Cette solidarité est attendue à trois niveaux :

  • La solidarité interpersonnelle

Dans notre voisinage proche, la solidarité se manifeste par une charité concrète, par la considération et l’attention mutuelle. Dans le temps que nous vivons, elle s’illustre, par exemple, dans le soutien de groupes particulièrement vulnérables : Les personnes âgées, non autonomes et malades, pour lesquelles les jeunes font leurs courses et leur disent au téléphone qu’ils ne sont pas seuls. Elle se manifeste également dans le soutien économique de tous ceux qui sont mis en danger par les restrictions de leur existence, matériellement – parce qu’ils ont perdu leur emploi ou psychologiquement – parce qu’ils se voient dans une situation désespérée. Nous saluons les nombreuses initiatives qui témoignent dans tous nos pays de cette culture de l’attention au prochain que les chrétiens doivent avant tout soutenir et chérir. Nous soulignons que les familles sont le creuset de cette culture.

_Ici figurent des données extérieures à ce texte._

(* ===== verification/CoapSteps.v ===== *)
(** * Buffers and transactions of the CoAP layer: who refers to what

    The reference count of a buffer is the number of transactions and events
    that refer to it, its block is free when there are none, and the list of
    transactions holds the blocks that are taken. *)


From S2P Require Import Prelude Check Product DesktopProduct Channel ChannelEndpoint Coap CoapTransactions.
Local Open Scope Z_scope.
Local Open Scope c_scope.

Lemma filter_all {A} (Q : A → Prop) `{∀ x, Decision (Q x)} (l : list A) : (∀ x, x ∈ l → Q x) → filter Q l = l.
Proof.
  induction l as [|x l IH]; intros Hq; [done|]. rewrite filter_cons_True by (apply Hq; by left). f_equal. apply IH.
  intros y Hy. apply Hq. by right.
Qed.

Lemma omap_short {A B} (f : A → option B) (l : list A) : (length (omap f l) ≤ length l)%nat.
Proof. induction l as [|x l IH]; [done|]. change (omap f (x :: l)) with (match f x with Some y => y :: omap f l | None => omap f l end).
  destruct (f x); cbn [length]; lia.
Qed.

(** ** Counting references *)

Definition uses (h : nat) (l : list nat) : Z := Z.of_nat (length (filter (λ x, x = h) l)).

Lemma uses_app h l1 l2 : uses h (l1 ++ l2) = uses h l1 + uses h l2.
Proof. unfold uses. rewrite filter_app, length_app. lia. Qed.

Lemma uses_cons h x l : uses h (x :: l) = (if decide (x = h) then 1 else 0) + uses h l.
Proof. unfold uses. rewrite filter_cons. destruct (decide (x = h)); cbn [length]; lia. Qed.

Lemma uses_nil h : uses h [] = 0.
Proof. done. Qed.

Lemma uses_perm h l l' : l ≡ₚ l' → uses h l = uses h l'.
Proof. unfold uses. by intros ->. Qed.

Lemma uses_range h l : 0 ≤ uses h l ≤ Z.of_nat (length l).
Proof. unfold uses. pose proof (length_filter (λ x, x = h) l). lia. Qed.

Lemma uses_elem h l : h ∈ l ↔ 0 < uses h l.
Proof.
  induction l as [|x l IH]; [rewrite uses_nil; split; [by intros ?%not_elem_of_nil|lia]|].
  rewrite elem_of_cons, IH, uses_cons. pose proof (uses_range h l). case_decide; split; [lia|auto|intros [->|]; [done|lia]|right; lia].
Qed.
(* ===== verification/CoapReach.v ===== *)
(** * What holds of the CoAP layer after any sequence of steps *)


From S2P Require Import Prelude Check Product DesktopProduct Channel ChannelEndpoint Coap CoapSpec CoapTransactions CoapSteps.
Local Open Scope Z_scope.
Local Open Scope c_scope.

(** ** Serializing keeps the size of the buffer *)

Definition keeps (b b' : out_buffer) : Prop := length <$> b' = length <$> b.

#[local] Instance keeps_preorder : PreOrder keeps.
Proof. split; [by intros x|]. intros x y z Hxy Hyz. unfold keeps in *. congruence. Qed.

(** Takes the binds of a hypothesis apart. *)
Ltac binds H :=
  repeat match type of H with
         | context [mbind _ ?o] => destruct o as [?|] eqn:?; cbn [mbind option_bind] in H; [|discriminate H]
         | context [let '(_, _) := ?p in _] => destruct p as [? ?]
         end.

Lemma aset_length {A} (l : list A) i x l' : aset l i x = Some l' → length l' = length l.
Proof. unfold aset. case_decide; [|done]. intros [= <-]. apply length_insert. Qed.

Lemma memcpy_length l off src l' : memcpy_at l off src = Some l' → length l' = length l.
Proof. unfold memcpy_at. case_decide; [|done]. intros [= <-]. rewrite !length_app, length_take, length_drop. lia. Qed.

Lemma put_keeps b i v b' : put b i v = Some b' → keeps b b'.
Proof. unfold put. destruct b as [b|]; [|by intros [= <-]]. intros Hp. binds Hp. injection Hp as <-. apply (f_equal Some). by eapply aset_length. Qed.

Lemma put_bytes_keeps b i src b' : put_bytes b i src = Some b' → keeps b b'.
Proof. unfold put_bytes. destruct b as [b|]; [|by intros [= <-]]. intros Hp. binds Hp. injection Hp as <-. apply (f_equal Some). by eapply memcpy_length. Qed.

Lemma put_extended_keeps v base n b n' b' : put_extended v base n b = Some (n', b') → keeps b b'.
Proof.
  unfold put_extended. destruct (268 <? v); [|destruct (12 <? v)]; intros Hp; binds Hp; injection Hp as <- <-; [|by eapply put_keeps|done].
  etransitivity; by eapply put_keeps.
Qed.

Lemma header_keeps d l base b n b' : coap_set_option_header d l base b = Some (n, b') → keeps b b'.
Proof.
  unfold coap_set_option_header. intros Hp. binds Hp. injection Hp as <- <-.
  etransitivity; [by eapply put_keeps|]. etransitivity; by eapply put_extended_keeps.
Qed.

Lemma put_then_keeps b i v (x y : Z) b' : (b1 ← put b i v; Some (x, b1)) = Some (y, b') → keeps b b'.
Proof. intros Hp. binds Hp. injection Hp as _ <-. by eapply put_keeps. Qed.

Ltac chain :=
  first [reflexivity | eapply put_keeps; eassumption
        | etransitivity; [first [eapply put_keeps; eassumption | eapply put_then_keeps; eassumption]|chain]].

Lemma int_option_keeps number cur base b v n b' : coap_serialize_int_option number cur base b v = Some (n, b') → keeps b b'.
Proof.
  unfold coap_serialize_int_option. intros Hp. cbv zeta in Hp.
  destruct (coap_set_option_header _ _ _ _) as [[n1 b1]|] eqn:Hh; [|done]. cbn [mbind option_bind] in Hp. etransitivity; [by eapply header_keeps|]. clear Hh.
  do 4 (destruct (negb _); cbn [mbind option_bind] in Hp; binds Hp).
  all: injection Hp as <- <-; simplify_eq; chain.
Qed.

Lemma put_part_keeps number memory cur base b start len n b' : coap_put_part number memory cur base b start len = Some (n, b') → keeps b b'.
Proof.
  unfold coap_put_part. destruct (coap_set_option_header _ _ _ _) as [[n1 b1]|] eqn:Hh; [|done]. cbn [mbind option_bind].
  apply header_keeps in Hh. destruct b1 as [b1|]; [|by intros [= <- <-]]. intros Hp. binds Hp. injection Hp as <- <-.
  etransitivity; [exact Hh|by eapply put_bytes_keeps].
Qed.

Lemma split_loop_keeps number memory fuel : ∀ cur base len split j start i b n b',
  coap_split_loop number memory fuel cur base len split j start i b = Some (n, b') → keeps b b'.
Proof.
  induction fuel as [|fuel IH]; intros cur base len split j start i b n b'; [done|]. cbn [coap_split_loop].
  destruct (j <=? len + 1); [|by intros [= <- <-]]. destruct (aget _ _) as [c|]; [|done]. cbn [mbind option_bind].
  destruct (_ || _); [|by apply IH]. destruct (coap_put_part _ _ _ _ _ _ _) as [[n1 b1]|] eqn:Hp; [|done]. cbn [mbind option_bind].
  intros Hl%IH. etransitivity; [by eapply put_part_keeps|done].
Qed.

Lemma array_option_keeps number memory cur base b len split n b' :
  coap_serialize_array_option number memory cur base b len split = Some (n, b') → keeps b b'.
Proof. unfold coap_serialize_array_option. destruct (negb _); [apply split_loop_keeps|apply put_part_keeps]. Qed.

Lemma options_keep pk message base b n b' : coap_serialize_options pk message base b = Some (n, b') → keeps b b'.
Proof.
  unfold coap_serialize_options. cbv zeta. destruct (IS_OPTION pk COAP_OPTION_URI_PATH) as [s1|]; [|done]. cbn [mbind option_bind].
  set (o1 := if s1 then _ else _). destruct o1 as [[[l1 c1] b1]|] eqn:H1; [|done]. cbn [mbind option_bind].
  assert (Hk1 : keeps b b1).
  { unfold o1 in H1. destruct s1; [|injection H1 as <- <- <-; reflexivity].
    destruct (coap_serialize_array_option _ _ _ _ _ _ _) as [[k b2]|] eqn:Ha; [|done]. injection H1 as <- <- <-. by eapply array_option_keeps. }
  clearbody o1.
  destruct (IS_OPTION pk COAP_OPTION_CONTENT_FORMAT) as [s2|]; [|done]. cbn [mbind option_bind].
  set (o2 := if s2 then _ else _). destruct o2 as [[[l2 c2] b2]|] eqn:H2; [|done]. cbn [mbind option_bind].
  assert (Hk2 : keeps b1 b2).
  { unfold o2 in H2. destruct s2; [|injection H2 as <- <- <-; reflexivity].
    destruct (coap_serialize_int_option _ _ _ _ _) as [[k b3]|] eqn:Ha; [|done]. injection H2 as <- <- <-. by eapply int_option_keeps. }
  clearbody o2.
  destruct (IS_OPTION pk COAP_OPTION_URI_QUERY) as [s3|]; [|done]. cbn [mbind option_bind]. destruct s3.
  - destruct (coap_serialize_array_option _ _ _ _ _ _ _) as [[k b3]|] eqn:Ha; [|done]. intros [= <- <-].
    etransitivity; [exact Hk1|]. etransitivity; [exact Hk2|by eapply array_option_keeps].
  - intros [= <- <-]. by etransitivity.
Qed.

Lemma put_payload_length pk b opt opt' b' : coap_put_payload pk b opt = Some (opt', b') → length b' = length b.
Proof.
  unfold coap_put_payload. destruct (0 <? _); [|by intros [= <- <-]]. intros Hp. binds Hp. injection Hp as <- <-.
  etransitivity; [by eapply memcpy_length|by eapply aset_length].
Qed.

Lemma serialize_keeps pk data len pk' out :
  coap_serialize_message (Some pk) (Some data) = Some (len, pk', out) → ∃ data', out = Some data' ∧ length data' = length data.
Proof.
  unfold coap_serialize_message. cbv zeta. destruct (coap_serialize_options _ _ _ None) as [[n0 b0]|]; [|done]. cbn [mbind option_bind].
  destruct (COAP_MAX_HEADER_SIZE <? _); [intros [= <- <- <-]; by exists data|]. unfold coap_write_message.
  assert (Hheader : ∀ (pk : coap_packet coap_ptr) d, coap_udp_set_header_fields pk data = Some d → length d = length data).
  { intros pk0 d. unfold coap_udp_set_header_fields. cbv zeta. intros Hp. binds Hp. repeat match goal with H : aset _ _ _ = Some _ |- _ => apply aset_length in H end. congruence. }
  destruct (coap_udp_set_header_fields _ _) as [d|] eqn:Hh; [|done]. cbn [mbind option_bind]. apply Hheader in Hh.
  destruct (_ =? 0); [intros [= <- <- <-]; by exists d|]. destruct (aget _ 0); [|done]. cbn [mbind option_bind].
  destruct (aset d _ _) as [d1|] eqn:H1; [|done]. cbn [mbind option_bind]. apply aset_length in H1.
  destruct (coap_serialize_options _ _ _ (Some d1)) as [[n1 b1]|] eqn:Ho; [|done]. cbn [mbind option_bind]. apply options_keep in Ho.
  destruct b1 as [d2|]; [|done]. injection Ho as Ho. cbn [default].
  destruct (_ <=? COAP_MAX_HEADER_SIZE); [|intros [= <- <- <-]; exists d2; split; [done|cbn in *; congruence]].
  destruct (coap_put_payload _ _ _) as [[opt d3]|] eqn:Hpay; [|done]. apply put_payload_length in Hpay.
  intros [= <- <- <-]. exists d3. split; [done|cbn in *; congruence].
Qed.

(** The packet of an empty response can be written. *)
Lemma empty_sendable type mid token code pkt : code ≠ 0 →
  with_token (coap_udp_init_message type code mid) (Some [token]) 1 = Some pkt → sendable pkt.
Proof.
  intros Hc [= <-]. unfold sendable. eexists _, _, _. split.
  - rewrite (serialize_message_at _ (mk_view [] None []) token _ []); [|by split|done|done|done|by split|done].
    replace (_ <? _) with false by done. reflexivity.
  - by rewrite (blit_length (replicate 120 0) 0).
Qed.


Lemma sent_again_take pool l evs : (length evs ≤ OC_PROCESS_NUMEVENTS)%nat →
  sent_again pool l evs = evs ++ take (OC_PROCESS_NUMEVENTS - length evs) (OUTBOUND_NETWORK_EVENT <$> messages pool (unanswered pool l)).
Proof.
  unfold sent_again. generalize (messages pool (unanswered pool l)). intros hs. revert evs.
  induction hs as [|h hs IH]; intros evs He; cbn [foldl fmap list_fmap]; [by rewrite take_nil, app_nil_r|]. unfold post.
  destruct (_ =? _)%nat eqn:Hfull.
  - apply Nat.eqb_eq in Hfull. rewrite IH by done. by rewrite Hfull, Nat.sub_diag.
  - apply Nat.eqb_neq in Hfull. rewrite IH by (rewrite length_app; cbn [length]; lia). rewrite length_app, <- app_assoc. f_equal. cbn [length].
    replace (OC_PROCESS_NUMEVENTS - length evs)%nat with (S (OC_PROCESS_NUMEVENTS - (length evs + 1)))%nat by lia. done.
Qed.

(** A pool of two blocks. *)
Lemma numfree_two {A} (m : memb A) : length m = 2%nat → oc_memb_numfree m = 2%nat → ∀ i c b, m !! i = Some (c, b) → c = 0.
Proof.
  unfold oc_memb_numfree. intros Hlen Hf i c b Hi. apply list_elem_of_lookup_2 in Hi.
  assert (Hall : filter (λ b, b.1 = 0) m = m).
  { pose proof (filter_app_complement (λ b : Z * A, b.1 = 0) m) as Hp. apply Permutation_length in Hp. rewrite length_app in Hp.
    assert (filter (λ b : Z * A, b.1 ≠ 0) m = []) as Hnil by (apply nil_length_inv; lia).
    apply filter_all. intros x Hx. destruct (decide (x.1 = 0)); [done|]. exfalso.
    by apply (filter_nil_not_elem_of (λ b : Z * A, b.1 ≠ 0) m x Hnil). }
  rewrite <- Hall in Hi. by apply list_elem_of_filter in Hi as [? _].
Qed.

Lemma numfree_zero {A} (m : memb A) : (∀ i c b, m !! i = Some (c, b) → c = 1) → oc_memb_numfree m = 0%nat.
Proof.
  intros Hm. unfold oc_memb_numfree. enough (filter (λ b, b.1 = 0) m = []) as -> by done.
  destruct (filter (λ b, b.1 = 0) m) as [|[c b] l] eqn:Hf; [done|]. exfalso.
  assert (Hin : (c, b) ∈ filter (λ b, b.1 = 0) m) by (rewrite Hf; by left). apply list_elem_of_filter in Hin as [Hc [i Hi]%list_elem_of_lookup].
  cbn in Hc. specialize (Hm _ _ _ Hi). lia.
Qed.

Section Steps.
Context {P : Type} `{Product P} `{!ChannelProduct P}.
Context (oc_ri_free_client_cbs_by_mid : Z → P → P).
Implicit Types (s : coap_state P).

Definition write_message (t : nat) (data : list Z) (len : Z) : M (coap_state P) unit :=
  tr ← get_transaction t;
  h ← lift (tr_message tr);
  on_buffer h (λ b, let m := bf_message b in mk_buffer {| m with msg_data := data; msg_length := len |} (bf_ref_count b)).

(** The calls of clients and servers and what the processes do. *)
Inductive coap_step : coap_state P → coap_state P → Prop :=
  | step_new mid endpoint r s s' : endpoint_ok endpoint → coap_new_transaction mid endpoint s = Some (r, s') → coap_step s s'
  | step_write t data len s s' : t ∈ cs_list s → length data = 120%nat → write_message t data len s = Some ((), s') → coap_step s s'
  | step_send now t cache s s' : t ∈ cs_list s → coap_send_transaction now t cache s = Some ((), s') → coap_step s s'
  | step_clear t s s' : t ∈ cs_list s → coap_clear_transaction (Some t) s = Some ((), s') → coap_step s s'
  | step_free_all s s' : coap_free_all_transactions s = Some ((), s') → coap_step s s'
  | step_respond type mid token code endpoint s s' : endpoint_ok endpoint → code ≠ 0 →
      coap_send_empty_response type mid (Some [token]) 1 code endpoint s = Some ((), s') → coap_step s s'
  | step_answer now mid response_mid endpoint response data token token_len s s' : endpoint_ok endpoint → length data = 120%nat →
      coap_respond now mid response_mid endpoint response data token token_len s = Some ((), s') → coap_step s s'
  | step_timer now t s s' : t ∈ cs_list s → oc_etimer_process now t s = Some ((), s') → coap_step s s'
  | step_post r s s' : oc_process_post other_event s = Some (r, s') → coap_step s s'
  | step_event now s s' : do_event oc_ri_free_client_cbs_by_mid now s = Some ((), s') → coap_step s s'.

Definition reachable s : Prop := ∃ prod, rtc coap_step (coap_start prod) s.
Lemma parse_options_bytes fuel : ∀ pk data n cur number st pk' data', bytes_ok data →
  coap_parse_options fuel pk data n cur number = Some (st, pk', data') → bytes_ok data'.
Proof.
  induction fuel as [|fuel IH]; intros pk data n cur number st pk' data' Hd; [done|]. cbn [coap_parse_options].
  destruct (cur <? n); [|by intros [= <- <- <-]]. destruct (aget data cur) as [b|]; [|done]. cbn [mbind option_bind].
  destruct (_ =? 0xF0).
  - unfold coap_parse_payload. destruct (aset _ _ _) as [d1|] eqn:H1; [|done]. intros [= <- <- <-]. by eapply aset_bytes.
  - destruct (coap_extended _ _ (b ≫ 4)) as [[delta p]|]; [|done]. cbn [mbind option_bind].
    destruct (coap_extended _ _ _) as [[len cur']|]; [|done]. cbn [mbind option_bind].
    destruct (SET_OPTION _ _) as [pk1|]; [|done]. cbn [mbind option_bind]. destruct (n <? _); [by intros [= <- <- <-]|].
    destruct (coap_parse_value _ _ _ _ _) as [[[ret pk2] d2]|] eqn:Hv; [|done]. cbn [mbind option_bind].
    pose proof (parse_value_bytes _ _ _ _ _ _ _ _ Hd Hv) as Hd2. destruct ret; [by intros [= <- <- <-]|]. by apply IH.
Qed.

Lemma parse_message_bytes data n st pk data' : bytes_ok data → coap_udp_parse_message data n = Some (st, pk, data') → bytes_ok data'.
Proof.
  intros Hd. unfold coap_udp_parse_message. destruct (aget data 0); [|done]. destruct (aget data 1); [|done].
  destruct (aget data 2); [|done]. destruct (aget data 3); [|done]. cbn [mbind option_bind].
  destruct (negb _); [by intros [= <- <- <-]|]. destruct (COAP_TOKEN_LEN <? _); [by intros [= <- <- <-]|]. unfold coap_parse_token_option.
  destruct (slice _ _ _) as [tk|]; [|done]. cbn [mbind option_bind]. destruct (memcpy_at _ _ _) as [tk'|]; [|done]. cbn [mbind option_bind].
  by apply parse_options_bytes.
Qed.

(** ** The packet of a message, as the security manager sees it *)

Definition view_path (v : coap_view) : option (list Z) := if vw_path v is [] then None else Some (joined slash (vw_path v)).

Lemma text_slice data p s : s ≠ [] → text_at data p s → ∃ d, p = Some (Z.of_nat d) ∧ slice data d (length s) = Some s.
Proof.
  intros Hne Ht. destruct (Ht Hne) as (d & -> & Hd). exists d. split; [done|]. rewrite slice_in; [by rewrite Hd|].
  apply (f_equal length) in Hd. rewrite length_take, length_drop in Hd. destruct s; [done|]. cbn [length] in *. lia.
Qed.

Lemma received_view pk data v bytes : received pk data v bytes → view_ok v → bytes_ok data → bytes ≠ [] →
  ∃ payload, received_packet pk data = Some (mk_coap_packet (pk_code pk) (view_path v) (vw_format v) payload (Z.of_nat (length bytes)) false) ∧
    take (length bytes) payload = bytes ∧ bytes_ok payload.
Proof.
  intros [Hf Hp Hpt _ _ Hpay Hpayt] Hv Hb Hne. unfold received_packet. rewrite Hp. cbn [mbind option_bind].
  destruct (Hpayt Hne) as (d & Hd & Htake). rewrite Hd in Hpay |- *. unfold coap_get_payload in Hpay. rewrite Hd in Hpay. injection Hpay as Hlen.
  exists (drop d data). rewrite Nat2Z.id. split_and!; [|done|by apply Forall_drop].
  unfold view_path. destruct (vw_path v) as [|s segs] eqn:Hpath; cbn [not_empty].
  - cbn [mbind option_bind]. rewrite Hf. cbn [mbind option_bind]. by rewrite Hlen; destruct (vw_format v).
  - assert (Hj : joined slash (s :: segs) ≠ []).
    { destruct Hv as (Hs & _). rewrite Hpath in Hs. apply Forall_cons in Hs as [[Hs _] _]. destruct s; [done|]. by destruct segs. }
    destruct (text_slice _ _ _ Hj Hpt) as (p & -> & Hsl).
    rewrite (proj2 (Z.eqb_neq _ 0)) by (destruct (joined slash (s :: segs)); [done|cbn; lia]). cbn [mbind option_bind].
    rewrite !Nat2Z.id, Hsl. cbn [mbind option_bind].
    rewrite Hf. cbn [mbind option_bind]. by rewrite Hlen; destruct (vw_format v).
Qed.

(** ** The client's message *)

(** A request for a path and a query in parts. *)
Record client_ok (cb : oc_client_cb_t) (token : Z) (segs qsegs : list (list Z)) : Prop := mk_client_ok {
  co_uri : cb_uri cb = joined slash segs;
  co_segs : segs ≠ [] ∧ segs_ok slash segs ∧ Forall bytes_ok segs;
  co_query : cb_query cb = joined ampersand qsegs;
  co_qsegs : segs_ok ampersand qsegs ∧ Forall bytes_ok qsegs ∧ head (cb_query cb) ≠ Some question ∧ 0 ∉ cb_query cb;
  co_token : cb_token cb = [token] ∧ cb_token_len cb = 1 ∧ is_u8 token;
  co_mid : is_u16 (cb_mid cb);
  co_method : COAP_GET ≤ cb_method cb ≤ COAP_DELETE
}.
Definition turned_to (id : nx_id) (t : payg_credit) : payg_credit :=
  let t := {| t with last_updated_nexus_id := id |} in {| t with seconds_since_last_post := 0 |}.
Definition cycle_begun (id : nx_id) (t : payg_credit) : payg_credit :=
  let t := {| t with cycle_first_nexus_id := id |} in {| t with seconds_since_last_cycle_start := 0 |}.

Definition request_error (b : bool) : nx_channel_error := if b then NX_CHANNEL_ERROR_NONE else NX_CHANNEL_ERROR_UNSPECIFIED.

Lemma request_failed b : bool_decide (request_error b ≠ NX_CHANNEL_ERROR_NONE) = negb b.
Proof. by destruct b. Qed.

Lemma init_post_at id ep t g h m (p : P) :
  nexus_oc_wrapper_nx_id_to_oc_endpoint id = Some ep →
  nx_channel_init_post_request id (pcw t g h m p) =
    Some (request_error (oc_init_post_credit ep p).1, pcw t g (oc_init_post_credit ep p).1 m (oc_init_post_credit ep p).2).
Proof.
  intros Hep. unfold nx_channel_init_post_request, pc_on_prod, lm_on_prod. mstep. rewrite Hep. mstep. cbn [pc_lm lm_prod lm_this].
  by destruct (oc_init_post_credit ep p) as [[] p1].
Qed.

Lemma do_post_at c t g m (p : P) :
  nx_channel_do_post_request_secured c (pcw t g true m p) =
    Some (request_error (oc_do_post_credit c p).1,
      pcw t g (oc_do_post_credit c p).1 m (nxp_common_request_processing (oc_do_post_credit c p).2)).
Proof.
  unfold nx_channel_do_post_request_secured, pc_on_prod, lm_on_prod, request_processing. mstep.
  cbn [_active_client_post_handler negb]. mstep. cbn [pc_lm lm_prod lm_this]. by destruct (oc_do_post_credit c p) as [[] p1].
Qed.

(** A POST to a device that is not sent. *)
Definition credit_unsent (id : nx_id) (c : Z) (p : P) : Prop :=
  ∃ ep, nexus_oc_wrapper_nx_id_to_oc_endpoint id = Some ep ∧
    ((oc_init_post_credit ep p).1 = false ∨ (oc_do_post_credit c (oc_init_post_credit ep p).2).1 = false).

Definition sent_state (id : nx_id) (t : payg_credit) : payg_credit :=
  if nx_id_eqb (cycle_first_nexus_id t) NEXUS_CHANNEL_PAYG_CREDIT_SENTINEL_NULL_NEXUS_ID
  then cycle_begun id (turned_to id t) else turned_to id t.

  • La solidarité européenne

Le niveau de vie et la situation économique de départ diffèrent fortement selon les pays européens. La crise actuelle pourrait même aggraver ces différences. Les institutions européennes devraient s’inspirer du nouvel élan de solidarité interpersonnelle. Nous les invitons à supporter les charges, qui se présentent aujourd’hui, de manière solidaire et conjointe. L’UE a maintenant besoin d’un nouveau et solide programme de relance européen qui stimulera efficacement et durablement la consommation et la demande et soutiendra l’économie et les sociétés européennes tout en respectant les exigences écologiques. Un cadre budgétaire européen ambitieux devrait en être le fer de lance. Nous considérons clairement la transformation numérique et écologique comme des éléments essentiels d’une éventuelle relance de l’UE. Les objectifs du « pacte vert » européen initialement fixés ne doivent en aucun cas être assouplis. Ce faisant, nous devons garantir un retour rapide aux libertés fondamentales du marché intérieur, qui se manifestent, par exemple, dans l’ouverture des frontières.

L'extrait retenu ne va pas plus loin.